На основе определения ВОЗ синдром диабетической стопы – инфекция, язва и/или деструкция глубоких тканей, связана с неврологическими нарушениями и снижением магистрального кровотока в артериях нижних конечностей различной степени тяжести.

По этиопатогенетическим формам СДС выделяют ишемическую, нейроишемическую, нейропатическую формы.

Выделяют также остеоартропатическую форму СДС (стопа Шарко), представляющую собой асептическую деструкцию костей стопы.

Общие принципы лечения больных диабетической ангиопатией включают: борьбу с инфекцией, устранение ишемии, коррекцию гликемии, разгрузку пораженной конечности, местное лечение раны, профилактику рецидивов язвенных дефектов, оптимизацию метаболического контроля и антиоксидантную терапию (октолипен, берлитион, тиоктацид).

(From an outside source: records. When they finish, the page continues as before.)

(** ** Probes *)

(** [newProbeStatus || 200] *)
Definition status_or (n : Z) : Z := if (n =? 0)%Z then 200%Z else n.

Definition probe_path (path : jsstring) : jsstring :=
  let trimmed := trim path in if startsWith (js "/") trimmed then trimmed else js "/" ++ trimmed.

Definition add_probe (now : Z) (t : ProbeType) (path : jsstring) (st : Z) (l : list ProbeCheckItem) :
    option (list ProbeCheckItem) :=
  if jeqb (trim path) [] then None else
  let formatted := probe_path path in
  if existsb (fun p => jeqb (pr_path p) formatted && bool_decide (pr_type p = t)) l then None else
  Some (l ++ [{| pr_id := js "probe-" ++ int_string now; pr_type := t; pr_path := formatted;
                 pr_expectedStatus := Some (status_or st); pr_intervalSec := Some 10%Z; pr_timeoutSec := Some 3%Z |}]).

(** [handleAddProbe]: the list and the input row, which an addition clears. *)
Definition handleAddProbe (now : Z) (t : ProbeType) (path : jsstring) (st : Z) (l : list ProbeCheckItem) :
    list ProbeCheckItem * jsstring :=
  match add_probe now t path st l with Some l' => (l', []) | None => (l, path) end.

Definition handleRemoveProbe (i : jsstring) (l : list ProbeCheckItem) : list ProbeCheckItem :=
  List.filter (fun p => negb (jeqb (pr_id p) i)) l.

(** The edit page adds a fixed probe. *)
Definition addProbe (now : Z) (l : list ProbeCheckItem) : list ProbeCheckItem :=
  l ++ [{| pr_id := int_string now; pr_type := Health; pr_path := js "/health";
           pr_expectedStatus := Some 200%Z; pr_intervalSec := Some 10%Z; pr_timeoutSec := Some 3%Z |}].
Definition removeProbe : jsstring -> list ProbeCheckItem -> list ProbeCheckItem := handleRemoveProbe.

(** The fields a row of the edit page can change. *)
Record probe_updates := {
  pu_type : option ProbeType;
  pu_path : option jsstring;
  pu_expectedStatus : option Z;
  pu_intervalSec : option Z;
  pu_timeoutSec : option Z
}.

Definition apply_probe_updates (u : probe_updates) (p : ProbeCheckItem) : ProbeCheckItem :=
  {| pr_id := pr_id p; pr_type := default (pr_type p) (pu_type u); pr_path := default (pr_path p) (pu_path u);
     pr_expectedStatus := match pu_expectedStatus u with Some x => Some x | None => pr_expectedStatus p end;
     pr_intervalSec := match pu_intervalSec u with Some x => Some x | None => pr_intervalSec p end;
     pr_timeoutSec := match pu_timeoutSec u with Some x => Some x | None => pr_timeoutSec p end |}.

Definition updateProbe (i : jsstring) (u : probe_updates) (l : list ProbeCheckItem) : list ProbeCheckItem :=
  map (fun p => if jeqb (pr_id p) i then apply_probe_updates u p else p) l.

(** ** Loading *)

(** [item.internalSsl.x || d] and [?? d] on optional members. *)
Definition opt_or (o : option jsstring) (d : jsstring) : jsstring := str_or (default [] o) d.

Definition load_upstream (s : UpstreamForm) (item : UpstreamItem) : UpstreamForm :=
  let ssl := u_internalSsl item in
  let t := u_transport item in
  let ext := match u_type item with ExternalFqdn => true | _ => false end in
  {| name := u_name item;
     description := opt_or (u_description item) [];
     type := u_type item;
     singleAddress := match u_type item, u_servers item with SingleServer, n :: _ => n_address n | _, _ => singleAddress s end;
     algorithm := u_algorithm item;
     lbServers := match u_type item, u_servers item with LoadBalancer, n :: l => n :: l | _, _ => lbServers s end;
     externalFqdn := if ext then str_or (opt_or (u_externalFqdn item) (match u_servers item with n :: _ => n_address n | [] => [] end)) []
                     else externalFqdn s;
     sniOverride := if ext then default true (u_sniOverride item) else sniOverride s;
     dynamicDns := if ext then default true (u_dynamicDns item) else dynamicDns s;
     internalSslEnabled := ssl_enabled ssl;
     verifyCert := ssl_verifyCert ssl;
     sniHost := opt_or (ssl_sniHost ssl) [];
     customCaEnabled := match default [] (ssl_caCert ssl) with [] => customCaEnabled s | _ => true end;
     caCert := match default [] (ssl_caCert ssl) with [] => caCert s | c => c end;
     mTLS := ssl_mTLS ssl;
     clientCert := match default [] (ssl_clientCert ssl) with [] => clientCert s | c => c end;
     clientCertFileName := match default [] (ssl_clientCert ssl) with
                           | [] => clientCertFileName s
                           | _ => opt_or (ssl_clientCertName ssl) (js "client.crt")
                           end;
     clientKey := [];
     clientKeyConfigured := ssl_clientKeyConfigured ssl;
     probes := match u_probes item with [] => probes s | l => l end;
     newProbeType := newProbeType s; newProbePath := newProbePath s; newProbeStatus := newProbeStatus s;
     httpVersion := t_httpVersion t;
     enableWebSocket := t_enableWebSocket t;
     enableSse := t_enableSse t;
     enableGrpc := t_enableGrpc t;
     requestCompression := default NoCompression (t_requestCompression t);
     compressionMinBytes := default 1024%Z (t_compressionMinBytes t);
     compressionLevel := default 6%Z (t_compressionLevel t);
     keepAliveConnections := match t_keepAliveConnections t with Some 0%Z | None => 32%Z | Some n => n end;
     loading := false; loadError := []; submitting := submitting s; errorMsg := errorMsg s |}.

Definition set_load_error (s : UpstreamForm) (m : jsstring) : UpstreamForm :=
  {| name := name s; description := description s; type := type s; singleAddress := singleAddress s;
     algorithm := algorithm s; lbServers := lbServers s; externalFqdn := externalFqdn s;
     sniOverride := sniOverride s; dynamicDns := dynamicDns s; internalSslEnabled := internalSslEnabled s;
     verifyCert := verifyCert s; sniHost := sniHost s; customCaEnabled := customCaEnabled s; caCert := caCert s;
     mTLS := mTLS s; clientCert := clientCert s; clientCertFileName := clientCertFileName s;
     clientKey := clientKey s; clientKeyConfigured := clientKeyConfigured s; probes := probes s;
     newProbeType := newProbeType s; newProbePath := newProbePath s; newProbeStatus := newProbeStatus s;
     httpVersion := httpVersion s; enableWebSocket := enableWebSocket s; enableSse := enableSse s;
     enableGrpc := enableGrpc s; requestCompression := requestCompression s;
     compressionMinBytes := compressionMinBytes s; compressionLevel := compressionLevel s;
     keepAliveConnections := keepAliveConnections s; loading := false; loadError := m;
     submitting := submitting s; errorMsg := errorMsg s |}.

При наличии облитерирующего поражения артерий нижних конечностей необходимо решение вопроса о возможности проведения открытой или эндоваскулярной реваскуляризации. Реконструкция артерий проводится после визуализации сосудистого русла (ангиография). Применяется обычно баллонная ангиопластика, стентирование, шунтирование. При небольших повреждениях артерий проводятся только эндоваскулярные процедуры. При окклюзии большого сегмента необходимо шунтирование. Использование большой подкожной вены предпочтительнее, чем синтетических материалов. Проведение реваскуляризации технически возможно у многих пациентов. Если у пациента обсуждается проведение большой ампутации, то в первую очередь должен рассматриваться вопрос о возможности проведения реваскуляризации. При отсутствии возможности выполения реваскуляризации и наличии ишемии нижней конечности 3-4 стадии назначают простагландина Е1 (вазопростан). Препарат вводится в дозе 60 мг\сутки на 250 миллилитров физиологического раствора в течение 10-14 дней.